Collected data:
+---+

(** ** Histories *)

Inductive ticket_call :=
| CallIssue (a : VerifiedAuthorization) (ttl now : Z) (token : pystr)
| CallConsume (token : value) (op : pystr) (now : Z).
Inductive ticket_event :=
| TicketIssued (a : VerifiedAuthorization) (t : IssuedTicket)
| TicketConsumed (t : IssuedTicket) (now : Z)
| TicketRefused (e : exn).

Definition run_ticket (c : ticket_call) (s : ticket_state) : ticket_state * ticket_event :=
  match c with
  | CallIssue a ttl now token =>
    match issue a ttl now token s with
    | (s', Ok t) => (s', TicketIssued a t)
    | (s', Raise e) => (s', TicketRefused e)
    end
  | CallConsume token op now =>
    match consume token op now s with
    | (s', Ok t) => (s', TicketConsumed t now)
    | (s', Raise e) => (s', TicketRefused e)
    end
  end.
Definition ticket_drawn (c : ticket_call) : list pystr :=
  match c with CallIssue _ _ _ token => [token] | _ => [] end.
Definition ticket_spent (ev : ticket_event) : list pystr :=
  match ev with TicketConsumed t _ => [ticket_token t] | _ => [] end.

Lemma pruned_ticket now s k t : tickets_ok s → (k, t) ∈ tickets (_prune now s) → (k, t) ∈ tickets s.
Proof. intros Hs. rewrite prune_tickets by done. by intros [_ ?]%list_elem_of_filter. Qed.

Lemma consume_keeps token op now s s' r k t :
  tickets_ok s → consume token op now s = (s', r) →
  tickets_ok s' ∧ ((k, t) ∈ tickets s' → (k, t) ∈ tickets s).
Proof.
  intros Hs Hrun. pose proof (consume_ticket_run token op now s s' r Hs Hrun) as Hr. destruct r as [q|e].
  - destruct Hr as (tk & _ & _ & _ & _ & _ & Hok & -> & _). split; [done|].
    by intros [_ [_ ?]%ddel_elem]%list_elem_of_filter.
  - destruct Hr as [_ [->|[tk ->]]]; [done|]. split; [by apply prune_tickets_ok, without_ticket_ok|].
    intros [_ ?]%pruned_ticket%ddel_elem; [done|by apply without_ticket_ok].
Qed.

Lemma issue_keeps a ttl now token s s' r k t :
  tickets_ok s → issue a ttl now token s = (s', r) →
  tickets_ok s' ∧ ((k, t) ∈ tickets s' → (k, t) ∈ tickets s ∨ (k = token ∧ r = Ok t)).
Proof.
  intros Hs Hrun. pose proof (issue_run a ttl now token s s' r Hs Hrun) as Hr. destruct r as [q|e].
  - destruct Hr as (_ & Hq & Ht & _ & _ & _ & ->). pose proof (prune_tickets_ok now s Hs) as Hp. split.
    + destruct Hp as [Hw Hc Hi Hl]. split; simpl; [by apply dset_wf|done| |done].
      intros k' t' [[-> ->]|Hin]%dset_elem; [done|by apply Hi].
    + intros [[-> ->]|Hin]%dset_elem; [by right|]. left. by eapply pruned_ticket.
  - destruct Hr as [-> _]. auto.
Qed.

Lemma run_ticket_keeps c s : tickets_ok s → tickets_ok (run_ticket c s).1.
Proof.
  intros Hs. destruct c as [a ttl now token|token op now]; simpl.
  - destruct (issue a ttl now token s) as [s' r] eqn:E.
    apply (issue_keeps _ _ _ _ _ _ _ [] (mkTicket [] [] [] 0 0) Hs) in E as [? _]. by destruct r.
  - destruct (consume token op now s) as [s' r] eqn:E.
    apply (consume_keeps _ _ _ _ _ _ [] (mkTicket [] [] [] 0 0) Hs) in E as [? _]. by destruct r.
Qed.

#[global] Instance tickets_one_shot :
  OneShot run_ticket tickets_ok (λ s, dkeys (tickets s)) ticket_drawn ticket_spent.
Proof.
  split.
  - intros c s. apply run_ticket_keeps.
  - intros c s s' ev k Hs Hrun ([k' t] & -> & Hin)%list_elem_of_fmap. simpl.
    destruct c as [a ttl now token|token op now]; simpl in Hrun |- *.
    + destruct (issue a ttl now token s) as [s1 r] eqn:E. assert (s1 = s') as -> by by destruct r; simplify_eq.
      pose proof (issue_keeps _ _ _ _ _ _ _ k' t Hs E) as [_ Ek]. destruct (Ek Hin) as [?|[-> _]]; [left|by right; left].
      apply list_elem_of_fmap. by exists (k', t).
    + destruct (consume token op now s) as [s1 r] eqn:E. assert (s1 = s') as -> by by destruct r; simplify_eq.
      pose proof (consume_keeps _ _ _ _ _ _ k' t Hs E) as [_ Ek]. left. apply list_elem_of_fmap. exists (k', t). auto.
  - intros c s s' ev k Hs Hrun Hk. destruct c as [a ttl now token|token op now]; simpl in Hrun.
    { destruct (issue a ttl now token s) as [s1 []]; simplify_eq; by apply not_elem_of_nil in Hk. }
    destruct (consume token op now s) as [s1 [t|e]] eqn:E; simplify_eq; [|by apply not_elem_of_nil in Hk].
    apply consume_ticket_run in E as (tk & -> & Ht & _ & _ & _ & _ & Hts & _); [|done].
    pose proof (dget_elem _ _ _ Ht) as Hin. destruct (ts_ids s Hs _ _ Hin) as [Hid _].
    apply list_elem_of_singleton in Hk as ->. simpl. rewrite Hid, Hts. split_and!; [| |done|done].
    + apply list_elem_of_fmap. by exists (tk, t).
    + intros ([k t'] & -> & [_ [? _]%ddel_elem]%list_elem_of_filter)%list_elem_of_fmap. done.
Qed.

Definition ticket_history (calls : list ticket_call) : list ticket_event * ticket_state :=
  history_from run_ticket new_issuer calls.

(** The verified unlock authorization a ticket stands for. *)
Definition issued_for (past : list ticket_event) (t : IssuedTicket) : Prop :=
  ∃ a, TicketIssued a t ∈ past ∧ auth_operation a = UNLOCK_OPERATION ∧ ticket_device_id t = auth_device_id a ∧
    ticket_expires_at t <= auth_expires_at a ∧ ticket_ok t.

Record ticket_history_ok (past : list ticket_event) (s : ticket_state) : Prop := {
  th_state : tickets_ok s;
  th_issued : ∀ k t, (k, t) ∈ tickets s → issued_for past t;
  th_consumed : ∀ pre t now post, past = pre ++ TicketConsumed t now :: post →
    issued_for pre t ∧ now < ticket_expires_at t
}.

Lemma issued_for_snoc past ev t : issued_for past t → issued_for (past ++ [ev]) t.
Proof. intros (a & Hin & H). exists a. split; [|done]. apply elem_of_app. by left. Qed.

Lemma ticket_history_step past s c :
  ticket_history_ok past s → ticket_history_ok (past ++ [(run_ticket c s).2]) (run_ticket c s).1.
Proof.
  intros [Hs Hi Hc]. pose proof (run_ticket_keeps c s Hs) as Hs'. destruct (run_ticket c s) as [s' ev] eqn:E.
  simpl in *. split; [done| |].
  - intros k t Hin. destruct c as [a ttl now token|token op now]; simpl in E.
    + destruct (issue a ttl now token s) as [s1 r] eqn:Ei. assert (s1 = s') as -> by by destruct r; simplify_eq.
      pose proof (issue_run _ _ _ _ _ _ _ Hs Ei) as Hr.
      pose proof (issue_keeps _ _ _ _ _ _ _ k t Hs Ei) as [_ Ek].
      destruct (Ek Hin) as [?|[-> ->]]; [by eapply issued_for_snoc, Hi|]. simplify_eq.
      destruct Hr as (Ha & Hq & _ & Hd & _ & He & _). exists a. split_and!; try done. apply elem_of_app. right. by left.
    + destruct (consume token op now s) as [s1 r] eqn:Ei. assert (s1 = s') as -> by by destruct r; simplify_eq.
      pose proof (consume_keeps _ _ _ _ _ _ k t Hs Ei) as [_ Ek]. by eapply issued_for_snoc, Hi, Ek.
  - intros pre t now post Heq. destruct post as [|x post _] using rev_ind.
    + apply app_inj_tail in Heq as [<- ->]. destruct c as [a ttl n token|token op n]; simpl in E.
      1: destruct (issue a ttl n token s) as [? []]; simplify_eq.
      destruct (consume token op n s) as [s1 [q|e]] eqn:Ec; simplify_eq.
      apply consume_ticket_run in Ec as (tk & _ & Ht & _ & _ & Hn & _); [|done].
      split; [by eapply Hi, dget_elem|done].
    + rewrite app_comm_cons, app_assoc in Heq. apply app_inj_tail in Heq as [-> _]. by eapply Hc.
Qed.

Lemma ticket_history_is_ok calls : ticket_history_ok (ticket_history calls).1 (ticket_history calls).2.
Proof.
  apply (history_invariant run_ticket ticket_history_ok); [|apply ticket_history_step].
  split; [apply new_issuer_ok|by intros ? ? ?%not_elem_of_nil|]. intros pre ? ? ? H0. by destruct pre.
Qed.

(** C32: In any history of calls whose drawn tokens do not repeat, a ticket is
    consumed at most once, and only if it was issued before from a verified
    authorization of the unlock operation, for that device, at most ten
    seconds ago and before the authorization itself expires. *)
Theorem ticket_one_use calls (Hfresh : NoDup (calls ≫= ticket_drawn)) :
  NoDup ((ticket_history calls).1 ≫= ticket_spent) ∧
  ∀ pre t now post, (ticket_history calls).1 = pre ++ TicketConsumed t now :: post →
    issued_for pre t ∧ now < ticket_expires_at t.
Proof.
  split; [|intros pre t now post; apply (th_consumed _ _ (ticket_history_is_ok calls))].
  by apply (spent_once run_ticket tickets_ok (λ s, dkeys (tickets s)) ticket_drawn ticket_spent); [apply new_issuer_ok|..].
Qed.

(** The exact conditions under which a ticket is accepted, and the table it
    leaves. *)
Theorem consume_exact token op now s (Hs : tickets_ok s) :
  (∃ s' t, consume token op now s = (s', Ok t)) ↔
  ∃ tk t, token = VStr tk ∧ tk ≠ [] ∧ dget tk (tickets s) = Some t ∧ dget tk (consumed_tickets s) = None ∧
    now < ticket_expires_at t ∧ op = ticket_operation t.
Proof.
  split.
  - intros (s' & t & Hrun). pose proof (consume_ticket_run _ _ _ _ _ _ Hs Hrun) as (tk & -> & Ht & Hc & -> & Hn & _).
    exists tk, t. split_and!; try done. intros ->. unfold consume in Hrun. by simplify_eq.
  - intros (tk & t & -> & Hne & Ht & Hc & Hn & ->). unfold consume. destruct tk as [|c tk]; [done|]. cbn [nonempty negb].
    erewrite bind_ok by done. rewrite (proj2 (dmem_false _ _) Hc). erewrite bind_ok by done. rewrite Ht.
    rewrite (proj2 (Z.leb_gt _ _) Hn). rewrite bool_decide_true by done. cbn [negb]. eauto.
Qed.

+---+

WORK ORDER >> Starting from the records above, filter out all lines except those containing the word "rewrite".

REPLY TO THE TASK >>
Proof. intros Hs. rewrite prune_tickets by done. by intros [_ ?]%list_elem_of_filter. Qed.
    apply list_elem_of_singleton in Hk as ->. simpl. rewrite Hid, Hts. split_and!; [| |done|done].
    + rewrite app_comm_cons, app_assoc in Heq. apply app_inj_tail in Heq as [-> _]. by eapply Hc.
    erewrite bind_ok by done. rewrite (proj2 (dmem_false _ _) Hc). erewrite bind_ok by done. rewrite Ht.
    rewrite (proj2 (Z.leb_gt _ _) Hn). rewrite bool_decide_true by done. cbn [negb]. eauto.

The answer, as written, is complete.